┌─ Data excerpts

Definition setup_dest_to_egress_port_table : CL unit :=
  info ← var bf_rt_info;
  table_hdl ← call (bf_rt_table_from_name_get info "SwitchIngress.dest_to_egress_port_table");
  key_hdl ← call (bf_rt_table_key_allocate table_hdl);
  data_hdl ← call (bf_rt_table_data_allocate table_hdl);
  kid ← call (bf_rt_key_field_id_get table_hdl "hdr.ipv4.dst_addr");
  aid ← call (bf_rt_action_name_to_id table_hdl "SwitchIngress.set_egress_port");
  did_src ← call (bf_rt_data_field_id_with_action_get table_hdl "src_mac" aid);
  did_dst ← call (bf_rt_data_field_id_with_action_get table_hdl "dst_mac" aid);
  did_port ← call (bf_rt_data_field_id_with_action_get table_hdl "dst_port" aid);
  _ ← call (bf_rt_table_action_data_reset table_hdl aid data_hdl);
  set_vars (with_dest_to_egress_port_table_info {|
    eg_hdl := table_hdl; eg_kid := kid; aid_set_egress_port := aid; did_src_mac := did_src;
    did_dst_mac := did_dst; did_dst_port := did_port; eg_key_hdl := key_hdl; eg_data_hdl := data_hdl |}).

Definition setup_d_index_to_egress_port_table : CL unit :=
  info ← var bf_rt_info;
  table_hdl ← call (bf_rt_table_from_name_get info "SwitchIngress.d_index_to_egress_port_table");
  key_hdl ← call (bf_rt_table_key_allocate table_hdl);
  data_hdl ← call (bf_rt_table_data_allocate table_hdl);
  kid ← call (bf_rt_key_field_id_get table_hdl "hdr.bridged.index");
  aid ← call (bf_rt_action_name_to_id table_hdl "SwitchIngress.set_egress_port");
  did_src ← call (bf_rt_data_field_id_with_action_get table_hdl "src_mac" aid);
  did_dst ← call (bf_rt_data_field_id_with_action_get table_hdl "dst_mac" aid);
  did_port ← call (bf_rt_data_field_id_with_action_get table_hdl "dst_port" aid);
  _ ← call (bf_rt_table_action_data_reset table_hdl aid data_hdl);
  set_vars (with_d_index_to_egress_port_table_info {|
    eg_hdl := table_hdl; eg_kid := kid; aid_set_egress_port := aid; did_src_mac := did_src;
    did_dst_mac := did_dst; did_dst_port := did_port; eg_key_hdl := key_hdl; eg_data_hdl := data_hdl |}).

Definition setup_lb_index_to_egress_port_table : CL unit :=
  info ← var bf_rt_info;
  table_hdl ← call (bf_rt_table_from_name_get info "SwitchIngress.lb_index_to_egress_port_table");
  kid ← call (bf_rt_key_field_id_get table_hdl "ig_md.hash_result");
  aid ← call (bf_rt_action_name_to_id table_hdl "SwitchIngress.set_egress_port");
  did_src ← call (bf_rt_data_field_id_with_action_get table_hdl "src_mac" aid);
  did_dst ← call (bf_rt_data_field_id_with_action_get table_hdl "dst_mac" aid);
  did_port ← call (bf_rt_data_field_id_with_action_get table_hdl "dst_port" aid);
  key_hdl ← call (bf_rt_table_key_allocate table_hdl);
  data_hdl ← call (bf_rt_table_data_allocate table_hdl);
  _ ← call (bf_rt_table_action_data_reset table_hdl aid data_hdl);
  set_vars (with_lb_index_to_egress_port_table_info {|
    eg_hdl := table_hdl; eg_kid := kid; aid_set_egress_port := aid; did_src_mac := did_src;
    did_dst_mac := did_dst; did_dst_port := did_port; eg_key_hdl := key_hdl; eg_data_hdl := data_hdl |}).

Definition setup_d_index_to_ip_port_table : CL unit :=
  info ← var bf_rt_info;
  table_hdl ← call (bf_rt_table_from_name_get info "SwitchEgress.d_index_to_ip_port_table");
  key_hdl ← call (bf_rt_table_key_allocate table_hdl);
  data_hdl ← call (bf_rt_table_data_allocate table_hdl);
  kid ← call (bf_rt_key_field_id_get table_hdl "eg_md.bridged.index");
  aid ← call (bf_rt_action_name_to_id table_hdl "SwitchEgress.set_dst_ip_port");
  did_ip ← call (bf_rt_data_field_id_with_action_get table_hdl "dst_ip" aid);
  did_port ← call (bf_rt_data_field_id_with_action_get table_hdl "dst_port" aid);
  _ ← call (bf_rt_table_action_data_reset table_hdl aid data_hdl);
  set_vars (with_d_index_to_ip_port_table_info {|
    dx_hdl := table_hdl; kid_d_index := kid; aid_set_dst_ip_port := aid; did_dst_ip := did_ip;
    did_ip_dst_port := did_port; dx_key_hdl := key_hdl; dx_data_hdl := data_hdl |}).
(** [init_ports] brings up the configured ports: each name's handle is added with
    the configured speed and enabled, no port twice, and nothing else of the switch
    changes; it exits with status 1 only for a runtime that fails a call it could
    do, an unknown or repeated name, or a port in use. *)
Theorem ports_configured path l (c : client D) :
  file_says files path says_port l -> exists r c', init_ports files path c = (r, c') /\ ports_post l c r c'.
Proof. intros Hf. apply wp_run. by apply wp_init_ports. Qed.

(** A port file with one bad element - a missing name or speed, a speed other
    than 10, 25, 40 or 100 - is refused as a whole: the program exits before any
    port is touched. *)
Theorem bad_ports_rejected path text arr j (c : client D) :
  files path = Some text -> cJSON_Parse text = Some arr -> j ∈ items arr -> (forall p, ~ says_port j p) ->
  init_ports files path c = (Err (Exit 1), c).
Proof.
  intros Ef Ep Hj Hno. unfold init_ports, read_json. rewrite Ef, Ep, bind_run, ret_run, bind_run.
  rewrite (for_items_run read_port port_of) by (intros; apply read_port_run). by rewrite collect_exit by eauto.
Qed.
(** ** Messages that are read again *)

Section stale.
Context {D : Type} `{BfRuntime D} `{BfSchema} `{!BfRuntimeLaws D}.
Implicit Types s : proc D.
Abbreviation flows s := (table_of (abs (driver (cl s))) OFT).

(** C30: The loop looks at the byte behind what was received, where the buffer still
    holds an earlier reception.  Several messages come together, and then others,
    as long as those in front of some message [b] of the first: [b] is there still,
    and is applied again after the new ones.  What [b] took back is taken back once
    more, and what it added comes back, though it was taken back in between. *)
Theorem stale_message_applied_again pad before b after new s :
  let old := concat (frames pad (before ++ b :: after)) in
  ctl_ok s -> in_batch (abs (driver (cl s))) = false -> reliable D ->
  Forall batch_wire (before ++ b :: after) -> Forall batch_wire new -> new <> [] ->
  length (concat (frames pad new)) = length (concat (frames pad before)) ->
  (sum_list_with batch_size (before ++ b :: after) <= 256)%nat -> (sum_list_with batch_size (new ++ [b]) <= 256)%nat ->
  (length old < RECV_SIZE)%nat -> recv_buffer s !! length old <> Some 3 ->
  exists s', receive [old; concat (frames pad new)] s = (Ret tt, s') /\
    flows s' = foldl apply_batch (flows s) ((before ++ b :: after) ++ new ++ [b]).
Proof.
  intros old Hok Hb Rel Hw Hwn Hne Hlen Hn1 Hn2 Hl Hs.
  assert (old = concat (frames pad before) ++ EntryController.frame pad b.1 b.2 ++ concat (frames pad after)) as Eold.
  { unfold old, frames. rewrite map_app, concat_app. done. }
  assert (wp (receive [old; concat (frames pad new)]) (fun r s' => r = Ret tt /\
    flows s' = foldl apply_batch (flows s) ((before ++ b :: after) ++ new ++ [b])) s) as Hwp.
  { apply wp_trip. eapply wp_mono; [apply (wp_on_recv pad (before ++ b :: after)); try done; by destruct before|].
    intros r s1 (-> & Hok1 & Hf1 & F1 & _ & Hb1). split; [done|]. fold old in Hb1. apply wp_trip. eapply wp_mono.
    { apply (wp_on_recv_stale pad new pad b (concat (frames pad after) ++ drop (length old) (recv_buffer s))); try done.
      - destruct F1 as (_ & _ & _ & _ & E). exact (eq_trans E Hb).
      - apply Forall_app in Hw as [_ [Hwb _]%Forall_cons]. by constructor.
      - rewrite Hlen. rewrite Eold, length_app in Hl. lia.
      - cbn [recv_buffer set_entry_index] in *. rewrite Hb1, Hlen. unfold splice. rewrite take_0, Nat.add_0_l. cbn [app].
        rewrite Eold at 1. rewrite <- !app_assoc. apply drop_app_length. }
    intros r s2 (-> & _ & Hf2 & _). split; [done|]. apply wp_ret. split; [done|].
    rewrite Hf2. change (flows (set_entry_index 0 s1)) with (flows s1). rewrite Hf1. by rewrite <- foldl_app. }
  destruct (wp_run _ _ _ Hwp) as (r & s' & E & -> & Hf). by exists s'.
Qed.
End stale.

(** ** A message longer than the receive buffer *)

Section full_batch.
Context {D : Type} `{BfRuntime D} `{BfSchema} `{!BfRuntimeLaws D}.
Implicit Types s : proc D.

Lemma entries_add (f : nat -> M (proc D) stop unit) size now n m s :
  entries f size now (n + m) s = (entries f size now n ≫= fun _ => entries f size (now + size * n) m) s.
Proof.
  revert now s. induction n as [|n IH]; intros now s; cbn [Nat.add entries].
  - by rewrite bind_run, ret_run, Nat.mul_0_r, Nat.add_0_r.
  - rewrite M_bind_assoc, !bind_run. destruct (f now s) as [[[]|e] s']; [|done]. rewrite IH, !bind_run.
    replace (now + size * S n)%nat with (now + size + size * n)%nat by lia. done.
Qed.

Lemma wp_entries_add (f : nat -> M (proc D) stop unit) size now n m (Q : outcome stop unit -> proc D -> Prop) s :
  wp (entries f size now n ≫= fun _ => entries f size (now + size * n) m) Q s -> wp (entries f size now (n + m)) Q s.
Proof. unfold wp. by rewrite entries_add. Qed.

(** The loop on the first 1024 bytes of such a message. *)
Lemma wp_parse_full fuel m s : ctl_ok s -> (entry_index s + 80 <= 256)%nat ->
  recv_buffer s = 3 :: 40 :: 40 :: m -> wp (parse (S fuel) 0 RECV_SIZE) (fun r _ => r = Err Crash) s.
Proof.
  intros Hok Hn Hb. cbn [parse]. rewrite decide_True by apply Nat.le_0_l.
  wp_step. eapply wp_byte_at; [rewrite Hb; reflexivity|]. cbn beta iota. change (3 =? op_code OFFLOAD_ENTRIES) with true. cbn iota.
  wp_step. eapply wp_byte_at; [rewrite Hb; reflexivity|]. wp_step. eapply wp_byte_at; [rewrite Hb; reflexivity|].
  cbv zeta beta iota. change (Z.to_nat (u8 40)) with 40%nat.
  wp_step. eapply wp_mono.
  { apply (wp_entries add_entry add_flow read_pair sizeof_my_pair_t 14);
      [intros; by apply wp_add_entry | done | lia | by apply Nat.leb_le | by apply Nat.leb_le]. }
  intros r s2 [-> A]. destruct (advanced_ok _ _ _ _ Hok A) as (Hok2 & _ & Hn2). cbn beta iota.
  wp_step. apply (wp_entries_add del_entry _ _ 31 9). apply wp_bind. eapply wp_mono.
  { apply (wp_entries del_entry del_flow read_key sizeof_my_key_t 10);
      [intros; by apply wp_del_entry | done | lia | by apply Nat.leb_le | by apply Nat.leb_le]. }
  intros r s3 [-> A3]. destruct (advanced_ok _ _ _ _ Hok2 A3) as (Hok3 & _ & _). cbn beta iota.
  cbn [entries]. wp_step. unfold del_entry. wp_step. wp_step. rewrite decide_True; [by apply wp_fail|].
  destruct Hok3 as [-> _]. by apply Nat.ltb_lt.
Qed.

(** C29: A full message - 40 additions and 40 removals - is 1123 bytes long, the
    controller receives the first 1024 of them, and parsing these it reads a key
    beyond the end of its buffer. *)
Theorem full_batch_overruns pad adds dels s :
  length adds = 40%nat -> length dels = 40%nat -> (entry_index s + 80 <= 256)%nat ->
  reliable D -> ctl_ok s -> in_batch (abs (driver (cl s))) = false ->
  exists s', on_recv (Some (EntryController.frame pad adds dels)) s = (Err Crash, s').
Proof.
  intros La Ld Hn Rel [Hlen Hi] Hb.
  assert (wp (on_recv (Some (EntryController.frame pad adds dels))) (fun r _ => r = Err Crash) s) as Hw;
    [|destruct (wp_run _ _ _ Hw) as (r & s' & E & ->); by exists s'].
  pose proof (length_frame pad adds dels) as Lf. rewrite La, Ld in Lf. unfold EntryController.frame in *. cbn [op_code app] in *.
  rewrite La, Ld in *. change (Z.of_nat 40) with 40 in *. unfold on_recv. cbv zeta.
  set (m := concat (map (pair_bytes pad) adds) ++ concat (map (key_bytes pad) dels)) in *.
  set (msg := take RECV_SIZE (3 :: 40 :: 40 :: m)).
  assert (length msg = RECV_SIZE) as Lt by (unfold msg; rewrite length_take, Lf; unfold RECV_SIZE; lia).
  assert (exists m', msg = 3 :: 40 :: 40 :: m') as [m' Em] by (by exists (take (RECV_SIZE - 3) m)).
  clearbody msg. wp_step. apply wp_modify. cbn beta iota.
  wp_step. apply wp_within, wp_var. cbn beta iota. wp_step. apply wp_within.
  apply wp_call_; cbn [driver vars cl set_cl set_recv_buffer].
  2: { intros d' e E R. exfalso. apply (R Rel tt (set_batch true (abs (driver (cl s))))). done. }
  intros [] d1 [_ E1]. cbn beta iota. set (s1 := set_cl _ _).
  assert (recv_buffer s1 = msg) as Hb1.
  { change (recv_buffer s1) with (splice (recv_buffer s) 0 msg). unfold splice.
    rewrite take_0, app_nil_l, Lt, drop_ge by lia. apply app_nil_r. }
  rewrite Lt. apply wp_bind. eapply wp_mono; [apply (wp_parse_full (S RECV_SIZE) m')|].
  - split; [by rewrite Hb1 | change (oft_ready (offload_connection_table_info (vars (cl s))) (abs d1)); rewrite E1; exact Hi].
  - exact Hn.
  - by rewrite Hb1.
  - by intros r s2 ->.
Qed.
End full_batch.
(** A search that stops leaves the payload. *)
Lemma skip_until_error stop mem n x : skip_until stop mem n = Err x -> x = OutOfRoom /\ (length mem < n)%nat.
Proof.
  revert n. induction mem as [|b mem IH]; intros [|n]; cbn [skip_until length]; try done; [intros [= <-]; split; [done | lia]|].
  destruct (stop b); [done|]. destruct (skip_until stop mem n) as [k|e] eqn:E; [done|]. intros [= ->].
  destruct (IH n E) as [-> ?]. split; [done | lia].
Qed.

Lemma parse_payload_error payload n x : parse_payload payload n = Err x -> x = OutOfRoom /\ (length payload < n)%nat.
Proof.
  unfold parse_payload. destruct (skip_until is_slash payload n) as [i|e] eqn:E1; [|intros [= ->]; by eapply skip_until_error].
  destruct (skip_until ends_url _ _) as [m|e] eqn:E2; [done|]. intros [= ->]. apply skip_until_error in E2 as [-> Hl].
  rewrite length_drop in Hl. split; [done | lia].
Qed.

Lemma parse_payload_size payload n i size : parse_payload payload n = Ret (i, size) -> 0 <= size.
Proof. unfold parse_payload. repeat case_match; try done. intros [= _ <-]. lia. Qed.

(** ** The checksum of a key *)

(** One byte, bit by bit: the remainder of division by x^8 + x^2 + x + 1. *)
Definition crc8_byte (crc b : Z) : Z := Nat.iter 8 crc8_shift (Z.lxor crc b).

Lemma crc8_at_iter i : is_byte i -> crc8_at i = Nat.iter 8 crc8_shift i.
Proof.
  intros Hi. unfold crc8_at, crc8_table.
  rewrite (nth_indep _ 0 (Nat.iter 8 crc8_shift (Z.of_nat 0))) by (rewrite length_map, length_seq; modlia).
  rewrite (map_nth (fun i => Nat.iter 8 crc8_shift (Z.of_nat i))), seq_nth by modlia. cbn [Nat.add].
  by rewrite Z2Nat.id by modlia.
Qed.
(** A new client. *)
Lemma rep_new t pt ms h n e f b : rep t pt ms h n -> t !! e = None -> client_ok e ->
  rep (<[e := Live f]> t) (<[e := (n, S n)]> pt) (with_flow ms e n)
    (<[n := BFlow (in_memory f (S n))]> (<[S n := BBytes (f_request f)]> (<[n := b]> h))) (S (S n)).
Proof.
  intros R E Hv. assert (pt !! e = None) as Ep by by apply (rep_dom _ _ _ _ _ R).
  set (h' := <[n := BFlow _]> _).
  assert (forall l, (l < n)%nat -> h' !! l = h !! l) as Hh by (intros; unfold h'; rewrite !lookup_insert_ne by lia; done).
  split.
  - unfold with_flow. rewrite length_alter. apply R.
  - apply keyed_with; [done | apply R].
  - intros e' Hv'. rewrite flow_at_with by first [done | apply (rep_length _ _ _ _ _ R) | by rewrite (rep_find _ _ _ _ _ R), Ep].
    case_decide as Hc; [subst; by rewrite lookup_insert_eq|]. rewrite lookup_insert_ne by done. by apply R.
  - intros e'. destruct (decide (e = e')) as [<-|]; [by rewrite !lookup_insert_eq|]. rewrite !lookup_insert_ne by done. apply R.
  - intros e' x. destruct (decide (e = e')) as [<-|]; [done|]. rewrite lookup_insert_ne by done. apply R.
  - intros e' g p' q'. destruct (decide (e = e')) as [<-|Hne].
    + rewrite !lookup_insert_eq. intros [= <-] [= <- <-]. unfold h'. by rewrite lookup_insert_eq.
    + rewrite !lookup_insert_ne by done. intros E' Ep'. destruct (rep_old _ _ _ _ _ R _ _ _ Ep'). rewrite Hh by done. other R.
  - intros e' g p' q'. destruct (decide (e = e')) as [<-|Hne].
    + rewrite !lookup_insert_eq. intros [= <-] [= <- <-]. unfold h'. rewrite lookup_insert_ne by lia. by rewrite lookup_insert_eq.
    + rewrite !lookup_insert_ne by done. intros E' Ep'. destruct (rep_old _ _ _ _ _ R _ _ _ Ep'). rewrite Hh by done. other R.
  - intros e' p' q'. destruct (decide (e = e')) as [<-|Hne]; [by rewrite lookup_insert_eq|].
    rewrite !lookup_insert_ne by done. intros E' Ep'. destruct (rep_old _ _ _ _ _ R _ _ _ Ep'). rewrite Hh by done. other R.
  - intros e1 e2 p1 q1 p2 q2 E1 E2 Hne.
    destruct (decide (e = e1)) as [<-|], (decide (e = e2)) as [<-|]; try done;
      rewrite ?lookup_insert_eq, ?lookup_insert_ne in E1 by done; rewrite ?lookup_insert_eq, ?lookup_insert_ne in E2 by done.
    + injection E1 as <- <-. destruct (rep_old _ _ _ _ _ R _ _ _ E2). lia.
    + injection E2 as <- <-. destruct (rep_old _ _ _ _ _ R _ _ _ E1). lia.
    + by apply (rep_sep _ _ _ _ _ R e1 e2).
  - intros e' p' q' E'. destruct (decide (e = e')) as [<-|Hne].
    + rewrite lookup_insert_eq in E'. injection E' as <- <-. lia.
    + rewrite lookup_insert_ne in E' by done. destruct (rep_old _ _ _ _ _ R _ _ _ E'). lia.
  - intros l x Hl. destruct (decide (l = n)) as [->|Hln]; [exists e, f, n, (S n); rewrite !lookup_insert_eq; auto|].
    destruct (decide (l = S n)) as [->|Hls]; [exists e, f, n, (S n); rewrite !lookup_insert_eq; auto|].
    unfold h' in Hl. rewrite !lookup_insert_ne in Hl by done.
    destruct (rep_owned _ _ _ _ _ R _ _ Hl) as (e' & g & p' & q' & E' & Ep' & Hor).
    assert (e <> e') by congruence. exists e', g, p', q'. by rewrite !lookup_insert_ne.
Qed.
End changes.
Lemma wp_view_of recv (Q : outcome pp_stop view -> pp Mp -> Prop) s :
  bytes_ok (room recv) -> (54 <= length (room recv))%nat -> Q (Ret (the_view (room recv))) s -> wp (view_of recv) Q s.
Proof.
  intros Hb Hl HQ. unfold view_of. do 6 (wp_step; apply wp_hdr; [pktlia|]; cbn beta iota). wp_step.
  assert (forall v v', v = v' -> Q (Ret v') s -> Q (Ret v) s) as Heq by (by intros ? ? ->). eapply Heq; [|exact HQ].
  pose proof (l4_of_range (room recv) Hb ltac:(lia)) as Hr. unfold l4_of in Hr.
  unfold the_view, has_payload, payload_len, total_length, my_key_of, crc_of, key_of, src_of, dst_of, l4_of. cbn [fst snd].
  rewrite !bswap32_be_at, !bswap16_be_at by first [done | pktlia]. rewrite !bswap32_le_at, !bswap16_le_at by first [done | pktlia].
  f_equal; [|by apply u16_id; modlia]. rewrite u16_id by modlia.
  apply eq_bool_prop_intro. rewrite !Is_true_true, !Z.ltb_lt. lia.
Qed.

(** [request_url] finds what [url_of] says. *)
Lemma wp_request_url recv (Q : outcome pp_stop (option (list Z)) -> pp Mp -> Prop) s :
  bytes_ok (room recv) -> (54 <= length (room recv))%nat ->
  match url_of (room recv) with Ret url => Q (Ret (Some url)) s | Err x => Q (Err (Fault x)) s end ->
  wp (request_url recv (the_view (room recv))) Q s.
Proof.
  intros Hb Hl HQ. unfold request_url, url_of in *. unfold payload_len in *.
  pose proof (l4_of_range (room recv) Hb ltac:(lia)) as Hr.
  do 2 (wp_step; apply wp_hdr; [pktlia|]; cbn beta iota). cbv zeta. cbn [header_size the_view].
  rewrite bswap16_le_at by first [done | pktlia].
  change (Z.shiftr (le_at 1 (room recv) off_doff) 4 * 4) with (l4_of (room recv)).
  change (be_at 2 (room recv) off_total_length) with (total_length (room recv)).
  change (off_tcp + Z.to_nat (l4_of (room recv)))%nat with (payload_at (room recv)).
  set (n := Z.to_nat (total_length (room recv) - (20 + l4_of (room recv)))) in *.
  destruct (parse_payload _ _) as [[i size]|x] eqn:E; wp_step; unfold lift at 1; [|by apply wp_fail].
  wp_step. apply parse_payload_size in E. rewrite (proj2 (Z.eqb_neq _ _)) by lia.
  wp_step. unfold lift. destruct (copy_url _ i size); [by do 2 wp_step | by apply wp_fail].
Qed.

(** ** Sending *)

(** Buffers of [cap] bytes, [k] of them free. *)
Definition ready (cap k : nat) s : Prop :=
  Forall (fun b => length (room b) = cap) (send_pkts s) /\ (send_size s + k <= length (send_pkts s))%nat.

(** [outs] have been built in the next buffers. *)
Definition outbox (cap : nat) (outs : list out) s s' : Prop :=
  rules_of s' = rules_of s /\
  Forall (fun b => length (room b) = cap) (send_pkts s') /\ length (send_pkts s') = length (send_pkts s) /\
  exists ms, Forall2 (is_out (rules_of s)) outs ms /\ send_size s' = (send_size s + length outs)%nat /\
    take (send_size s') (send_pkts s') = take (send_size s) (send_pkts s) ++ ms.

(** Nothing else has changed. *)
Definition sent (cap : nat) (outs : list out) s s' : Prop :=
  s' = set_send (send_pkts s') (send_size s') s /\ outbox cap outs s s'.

└─

Using the data above, print exactly the lines from the line that contains "- intros e1 e2 p1 q1 p2 q2 E1 E2 Hne." through the line that contains "f_equal; [|by apply", with both included.

Reply to the exercise |
  - intros e1 e2 p1 q1 p2 q2 E1 E2 Hne.
    destruct (decide (e = e1)) as [<-|], (decide (e = e2)) as [<-|]; try done;
      rewrite ?lookup_insert_eq, ?lookup_insert_ne in E1 by done; rewrite ?lookup_insert_eq, ?lookup_insert_ne in E2 by done.
    + injection E1 as <- <-. destruct (rep_old _ _ _ _ _ R _ _ _ E2). lia.
    + injection E2 as <- <-. destruct (rep_old _ _ _ _ _ R _ _ _ E1). lia.
    + by apply (rep_sep _ _ _ _ _ R e1 e2).
  - intros e' p' q' E'. destruct (decide (e = e')) as [<-|Hne].
    + rewrite lookup_insert_eq in E'. injection E' as <- <-. lia.
    + rewrite lookup_insert_ne in E' by done. destruct (rep_old _ _ _ _ _ R _ _ _ E'). lia.
  - intros l x Hl. destruct (decide (l = n)) as [->|Hln]; [exists e, f, n, (S n); rewrite !lookup_insert_eq; auto|].
    destruct (decide (l = S n)) as [->|Hls]; [exists e, f, n, (S n); rewrite !lookup_insert_eq; auto|].
    unfold h' in Hl. rewrite !lookup_insert_ne in Hl by done.
    destruct (rep_owned _ _ _ _ _ R _ _ Hl) as (e' & g & p' & q' & E' & Ep' & Hor).
    assert (e <> e') by congruence. exists e', g, p', q'. by rewrite !lookup_insert_ne.
Qed.
End changes.
Lemma wp_view_of recv (Q : outcome pp_stop view -> pp Mp -> Prop) s :
  bytes_ok (room recv) -> (54 <= length (room recv))%nat -> Q (Ret (the_view (room recv))) s -> wp (view_of recv) Q s.
Proof.
  intros Hb Hl HQ. unfold view_of. do 6 (wp_step; apply wp_hdr; [pktlia|]; cbn beta iota). wp_step.
  assert (forall v v', v = v' -> Q (Ret v') s -> Q (Ret v) s) as Heq by (by intros ? ? ->). eapply Heq; [|exact HQ].
  pose proof (l4_of_range (room recv) Hb ltac:(lia)) as Hr. unfold l4_of in Hr.
  unfold the_view, has_payload, payload_len, total_length, my_key_of, crc_of, key_of, src_of, dst_of, l4_of. cbn [fst snd].
  rewrite !bswap32_be_at, !bswap16_be_at by first [done | pktlia]. rewrite !bswap32_le_at, !bswap16_le_at by first [done | pktlia].
  f_equal; [|by apply u16_id; modlia]. rewrite u16_id by modlia.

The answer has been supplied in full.